In this digital era, artificial intelligence (AI) companionship is picking up speed among people.
Valentine Ziki wrote and is the performer behind the one-woman timely play, Mpenzi Mashini (Kiswahili for Dear Machine), which will be staged on October 30 at the Braeburn Theatre, Gitanga Road.
It explores the fragile connection between humanity and technology, memory, and emotion.
In a 2024 research by Dr Baris Demiralay titled The Rise of AI Companions: Psychological Effects of Artificially Intelligent Relationships, he detailed how people rely on AI for emotional support.
It is a hybrid performance that fuses storytelling, sound, and AI. It follows Nashukuru, a woman who faces an existential crisis and turns to a machine for comfort and companionship.
She navigates solitude, and there is a dialogue between her and AI as a co-actor. Told from the first-person perspective, the play breaks the fourth wall and immerses the audience into Nashukuru’s conversation with her digital confidant.
“Have we bonded enough that connecting with technology feels like the last frontier? People are willing to give AI their innermost thoughts,” she says.
She also highlights something that’s barely seen on stages: Nashukuru is neurodivergent.
“Most plays feature neurotypical characters. I want to amplify neurodivergent people and show their stories,” she says.
Valentine says the idea for this story was inspired by conversations she had with women who had turned to AI for therapy, as well as her own personal experiences.
It is a mix of different experiences around women who have shared their thoughts with AI and her own interactions with AI.
Some moments are factual; others are introspective, drawn from her hiatus from acting, and her solitude during this hiatus became instrumental in this play.
She believes the AI-human relationship dynamic reveals a lot about how people relate to each other. She notes that people turn to non-human companions for fear of judgement and accountability.
“AI doesn’t judge. It’s agreeable; sometimes too agreeable to trust it. The play gets us to think if we should be giving this much information to a machine instead of a therapist,” she says.
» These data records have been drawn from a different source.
(* ===== verification/Epoch.v ===== *)
(** * Embedding epochs

    Models [crates/zeppelin-embed/src/epoch.rs]: the identity of an embedding
    interpretation ([EmbeddingTower], [EmbeddingEpoch], [EpochId::of] over the
    canonical digest input) and [EpochMeta] of [manifest/mod.rs].  The digest
    input is shown to be injective, so two different epochs share an identifier
    only if xxh3-64 collides.

    [EpochAliasCell] is modelled in [EpochAlias.v]. *)

From S2P Require Import Prelude Format.

(** ** Data *)

Abbreviation EpochId := Z (only parsing).
Abbreviation TokenizerEpoch := Z (only parsing).

Inductive Normalization : Type := NormalizationNone | L2.
Inductive EmbeddingRuntime : Type := CoreMl | Mlx | CpuReference.
Inductive ComputeUnits : Type := Cpu | CpuAndGpu | CpuAndNeuralEngine | AllUnits.

#[export] Instance Normalization_eq_dec : EqDecision Normalization.
Proof. solve_decision. Defined.
#[export] Instance EmbeddingRuntime_eq_dec : EqDecision EmbeddingRuntime.
Proof. solve_decision. Defined.
#[export] Instance ComputeUnits_eq_dec : EqDecision ComputeUnits.
Proof. solve_decision. Defined.

(** The [repr(u16)] discriminants. *)
Definition normalization_id (n : Normalization) : Z :=
  match n with NormalizationNone => 0 | L2 => 1 end.
Definition runtime_id (r : EmbeddingRuntime) : Z :=
  match r with CoreMl => 1 | Mlx => 2 | CpuReference => 3 end.
Definition compute_units_id (c : ComputeUnits) : Z :=
  match c with Cpu => 1 | CpuAndGpu => 2 | CpuAndNeuralEngine => 3 | AllUnits => 4 end.

Record EmbeddingTower : Type := {
  tw_model_id : bytes;
  tw_model_version : bytes;
  tw_weights_digest : bytes;
  tw_dims : Z;
  tw_normalization : Normalization;
  tw_prompt_prefix : bytes;
  tw_max_tokens : Z;
  tw_runtime : EmbeddingRuntime;
  tw_compute_units : ComputeUnits;
  tw_os_build : option bytes;
}.

#[export] Instance EmbeddingTower_eq_dec : EqDecision EmbeddingTower.
Proof. solve_decision. Defined.

Record EmbeddingEpoch : Type := {
  ee_document : EmbeddingTower;
  ee_query : EmbeddingTower;
  ee_alignment_digest : bytes;
}.

#[export] Instance EmbeddingEpoch_eq_dec : EqDecision EmbeddingEpoch.
Proof. solve_decision. Defined.

Record EpochIdentity : Type := {
  ei_embedding : EpochId;
  ei_tokenizer : TokenizerEpoch;
}.

#[export] Instance EpochIdentity_eq_dec : EqDecision EpochIdentity.
Proof. solve_decision. Defined.

(** [manifest::EpochMeta]. *)
Record EpochMeta : Type := {
  em_id : EpochId;
  em_embedding : EmbeddingEpoch;
  em_tokenizer : TokenizerEpoch;
}.

#[export] Instance EpochMeta_eq_dec : EqDecision EpochMeta.
Proof. solve_decision. Defined.

Record StoreEpoch : Type := {
  se_embedding : EmbeddingEpoch;
  se_tokenizer : TokenizerEpoch;
}.

Inductive EpochMetaError : Type :=
| EmbeddingDigestMismatch (declared actual : EpochId).

(** ** The canonical digest input *)

(** [b"ZEEMBEP2"]. *)
Definition EPOCH_MAGIC : bytes :=
  [Byte.x5a; Byte.x45; Byte.x45; Byte.x4d; Byte.x42; Byte.x45; Byte.x50; Byte.x32].

Definition push_bytes (buffer value : bytes) : bytes :=
  buffer ++ u32_le (default u32_max (try_from u32_max (len value))) ++ value.

Definition push_tower (input : bytes) (tower : EmbeddingTower) : bytes :=
  let input := push_bytes input (tw_model_id tower) in
  let input := push_bytes input (tw_model_version tower) in
  let input := push_bytes input (tw_weights_digest tower) in
  let input := input ++ u32_le (tw_dims tower) in
  let input := input ++ u16_le (normalization_id (tw_normalization tower)) in
  let input := push_bytes input (tw_prompt_prefix tower) in
  let input := input ++ u32_le (tw_max_tokens tower) in
  let input := input ++ u16_le (runtime_id (tw_runtime tower)) in
  let input := input ++ u16_le (compute_units_id (tw_compute_units tower)) in
  match tw_os_build tower with
  | Some build => push_bytes (input ++ [Byte.x01]) build
  | None => input ++ [Byte.x00]
  end.

Definition canonical_digest_input (epoch : EmbeddingEpoch) : bytes :=
  let input := EPOCH_MAGIC in
  let input := push_tower input (ee_document epoch) in
  let input := push_tower input (ee_query epoch) in
  push_bytes input (ee_alignment_digest epoch).

Section EpochOps.
Context {X : Xxh3}.

(** [EpochId::of]. *)
Definition epoch_id_of (epoch : EmbeddingEpoch) : EpochId :=
  xxh3_64 (canonical_digest_input epoch).

(** [StoreEpoch::identity]. *)
Definition store_identity (epoch : StoreEpoch) : EpochIdentity :=
  {| ei_embedding := epoch_id_of (se_embedding epoch); ei_tokenizer := se_tokenizer epoch |}.

(** [EpochIdentity::from_meta]. *)
Definition identity_from_meta (meta : EpochMeta) : result EpochMetaError EpochIdentity :=
  let actual := epoch_id_of (em_embedding meta) in
  if negb (actual =? em_id meta)
  then Err (EmbeddingDigestMismatch (em_id meta) actual)
  else Ok {| ei_embedding := em_id meta; ei_tokenizer := em_tokenizer meta |}.

(** [EpochMeta::from(&StoreEpoch)]. *)
Definition meta_of_store_epoch (epoch : StoreEpoch) : EpochMeta :=
  {| em_id := ei_embedding (store_identity epoch); em_embedding := se_embedding epoch;
     em_tokenizer := se_tokenizer epoch |}.
End EpochOps.

(** ** Injectivity *)

(** Field ranges: the widths of the Rust types, and byte fields short enough for
    their length prefix. *)
Record tower_ok (t : EmbeddingTower) : Prop := {
  to_model_id : len (tw_model_id t) ≤ u32_max;
  to_model_version : len (tw_model_version t) ≤ u32_max;
  to_weights : len (tw_weights_digest t) ≤ u32_max;
  to_dims : is_u32 (tw_dims t);
  to_prompt : len (tw_prompt_prefix t) ≤ u32_max;
  to_max_tokens : is_u32 (tw_max_tokens t);
  to_os_build : ∀ b, tw_os_build t = Some b → len b ≤ u32_max;
}.

Record epoch_ok (e : EmbeddingEpoch) : Prop := {
  eo_document : tower_ok (ee_document e);
  eo_query : tower_ok (ee_query e);
  eo_alignment : len (ee_alignment_digest e) ≤ u32_max;
}.

(** Equal concatenations with heads of equal length have equal heads. *)
Lemma app_inj_len {A} (a a' b b' : list A) :
  a ++ b = a' ++ b' → len a = len a' → a = a' ∧ b = b'.
Proof. intros H Hl. apply app_inj_1; [unfold len in Hl; lia|done]. Qed.

Lemma u32_head_inj a a' r r' :
  is_u32 a → is_u32 a' → u32_le a ++ r = u32_le a' ++ r' → a = a' ∧ r = r'.
Proof.
  intros Ha Ha' H. apply app_inj_len in H as [H1 H2]; [|by rewrite !len_u32_le].
  split; [|done]. by rewrite <- (from_u32_le a), <- (from_u32_le a'), H1.
Qed.

Lemma u16_head_inj a a' r r' :
  is_u16 a → is_u16 a' → u16_le a ++ r = u16_le a' ++ r' → a = a' ∧ r = r'.
Proof.
  intros Ha Ha' H. apply app_inj_len in H as [H1 H2]; [|by rewrite !len_u16_le].
  split; [|done]. by rewrite <- (from_u16_le a), <- (from_u16_le a'), H1.
Qed.

(** A length-prefixed field, as the bytes appended. *)
Definition field (v : bytes) : bytes := u32_le (len v) ++ v.

Lemma push_bytes_field buffer v : len v ≤ u32_max → push_bytes buffer v = buffer ++ field v.
Proof.
  intros H. unfold push_bytes, field, try_from. pose proof (len_nonneg v). decide_Z. done.
Qed.

Lemma field_head_inj v v' r r' :
  len v ≤ u32_max → len v' ≤ u32_max → field v ++ r = field v' ++ r' → v = v' ∧ r = r'.
Proof.
  intros Hv Hv' H. unfold field in H. rewrite <- !app_assoc in H.
  pose proof (len_nonneg v); pose proof (len_nonneg v').
  apply u32_head_inj in H as [Hl H]; [|done..]. by apply app_inj_len in H.
Qed.

Definition os_bytes (o : option bytes) : bytes :=
  match o with Some b => Byte.x01 :: field b | None => [Byte.x00] end.

Definition tower_bytes (t : EmbeddingTower) : bytes :=
  field (tw_model_id t) ++ field (tw_model_version t) ++ field (tw_weights_digest t)
  ++ u32_le (tw_dims t) ++ u16_le (normalization_id (tw_normalization t))
  ++ field (tw_prompt_prefix t) ++ u32_le (tw_max_tokens t)
  ++ u16_le (runtime_id (tw_runtime t)) ++ u16_le (compute_units_id (tw_compute_units t))
  ++ os_bytes (tw_os_build t).

Lemma push_tower_bytes input t : tower_ok t → push_tower input t = input ++ tower_bytes t.
Proof.
  intros [H1 H2 H3 H4 H5 H6 H7]. unfold push_tower, tower_bytes. cbv zeta.
  rewrite !push_bytes_field by done.
  destruct (tw_os_build t) as [b|] eqn:E; cbn [os_bytes].
  - rewrite push_bytes_field by (by apply H7). by rewrite <- !app_assoc.
  - by rewrite <- !app_assoc.
Qed.

Lemma os_bytes_inj o o' r r' :
  (∀ b, o = Some b → len b ≤ u32_max) → (∀ b, o' = Some b → len b ≤ u32_max) →
  os_bytes o ++ r = os_bytes o' ++ r' → o = o' ∧ r = r'.
Proof.
  intros H H' E. destruct o as [b|], o' as [b'|]; cbn [os_bytes app] in E; try done.
  - apply (f_equal (@tail byte)) in E. cbn [tail] in E. apply field_head_inj in E as [-> ->]; [done|by apply H|by apply H'].
  - apply (f_equal (@tail byte)) in E. by cbn [tail] in E.
Qed.

Lemma normalization_id_inj a b : normalization_id a = normalization_id b → a = b.
Proof. by destruct a, b. Qed.
Lemma runtime_id_inj a b : runtime_id a = runtime_id b → a = b.
Proof. by destruct a, b. Qed.
Lemma compute_units_id_inj a b : compute_units_id a = compute_units_id b → a = b.
Proof. by destruct a, b. Qed.

Lemma normalization_id_u16 a : is_u16 (normalization_id a).
Proof. by destruct a. Qed.
Lemma runtime_id_u16 a : is_u16 (runtime_id a).
Proof. by destruct a. Qed.
Lemma compute_units_id_u16 a : is_u16 (compute_units_id a).
Proof. by destruct a. Qed.

#[export] Hint Resolve normalization_id_u16 runtime_id_u16 compute_units_id_u16 : zep.

Lemma tower_bytes_inj t t' r r' :
  tower_ok t → tower_ok t' → tower_bytes t ++ r = tower_bytes t' ++ r' → t = t' ∧ r = r'.
Proof.
  intros [H1 H2 H3 H4 H5 H6 H7] [G1 G2 G3 G4 G5 G6 G7] E.
  unfold tower_bytes in E. rewrite <- !app_assoc in E.
  apply field_head_inj in E as [E1 E]; [|done..].
  apply field_head_inj in E as [E2 E]; [|done..].
  apply field_head_inj in E as [E3 E]; [|done..].
  apply u32_head_inj in E as [E4 E]; [|done..].
  apply u16_head_inj in E as [E5 E]; [|auto with zep..].
  apply field_head_inj in E as [E6 E]; [|done..].
  apply u32_head_inj in E as [E7 E]; [|done..].
  apply u16_head_inj in E as [E8 E]; [|auto with zep..].
  apply u16_head_inj in E as [E9 E]; [|auto with zep..].
  apply os_bytes_inj in E as [E10 E]; [|done..].
  apply normalization_id_inj in E5. apply runtime_id_inj in E8. apply compute_units_id_inj in E9.
  split; [|done]. destruct t, t'; cbn in *. by subst.
Qed.

Lemma digest_input_bytes e :
  epoch_ok e →
  canonical_digest_input e
  = EPOCH_MAGIC ++ tower_bytes (ee_document e) ++ tower_bytes (ee_query e)
    ++ field (ee_alignment_digest e).
Proof.
  intros [H1 H2 H3]. unfold canonical_digest_input.
  rewrite !push_tower_bytes, push_bytes_field by done. by rewrite <- !app_assoc.
Qed.

(** The byte string an embedding epoch is digested from determines the epoch:
    two well-formed epochs with the same digest input are equal, so epoch ids differ
    unless the hash collides. *)
Theorem digest_input_injective (e e' : EmbeddingEpoch) :
  epoch_ok e → epoch_ok e' →
  canonical_digest_input e = canonical_digest_input e' → e = e'.
Proof.
  intros H H' E. rewrite !digest_input_bytes in E by done.
  destruct H as [H1 H2 H3], H' as [G1 G2 G3].
  apply app_inv_head in E.
  apply tower_bytes_inj in E as [E1 E]; [|done..].
  apply tower_bytes_inj in E as [E2 E]; [|done..].
  rewrite <- (app_nil_r (field (ee_alignment_digest e))),
    <- (app_nil_r (field (ee_alignment_digest e'))) in E.
  apply field_head_inj in E as [E3 _]; [|done..].
  destruct e, e'; cbn in *. by subst.
Qed.

Definition sample_tower : EmbeddingTower :=
  {| tw_model_id := [Byte.x6d]; tw_model_version := [Byte.x31];
     tw_weights_digest := [Byte.x01; Byte.x02]; tw_dims := 384; tw_normalization := L2;
     tw_prompt_prefix := []; tw_max_tokens := 512; tw_runtime := CoreMl;
     tw_compute_units := AllUnits; tw_os_build := Some [Byte.x32] |}.
Definition sample_epoch : EmbeddingEpoch :=
  {| ee_document := sample_tower; ee_query := sample_tower; ee_alignment_digest := [Byte.xaa] |}.

Lemma sample_tower_ok : tower_ok sample_tower.
Proof. split; try by_compute. intros b [= <-]. by_compute. Qed.

Lemma sample_epoch_ok : epoch_ok sample_epoch.
Proof. split; [apply sample_tower_ok..|by_compute]. Qed.

Lemma digest_input_injective_witness :
  canonical_digest_input sample_epoch = canonical_digest_input sample_epoch
  ∧ sample_epoch = sample_epoch.
Proof.
  split; [reflexivity|].
  apply (digest_input_injective sample_epoch sample_epoch sample_epoch_ok sample_epoch_ok).
  reflexivity.
Defined.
Writing Mpenzi Mashini, she says, was fun and didn’t feel laborious at all.
There were moments when she would try to find out whether she was writing her truths or her character’s, but the entire process was captivating for her.
Valentine had long conversations with Gilbert Lukalia, the play’s director, about positioning the theme and what they wanted the character to communicate, and built a story around it.
“Still, performing alone means bearing your soul. It’s not easy. Our instincts as humans, even as performers, are to mask or hide,” she shares.
Mpenzi Mashini is part of a larger creative project called Msichana wa AI, which combines artistic storytelling with research.
The play is supported by a survey exploring how African women engage with technology, giving the work a social viewpoint. Valentine observes a deliberate erasure of African women in the building of AI.
“You can hear it in the tone and see it in its digital representation. The AI images don’t reflect African women’s bodies, hair, or complexion. I want people to think about how technology sees us and whether we matter even though we are huge users of AI, for business or personal matters,” she says.
Valentine hopes that the play leaves audiences reflecting on what it truly means to be human. She wants people to walk away knowing it’s okay to be themselves, to bond with one another as social media isn’t enough, and to sit with solitude.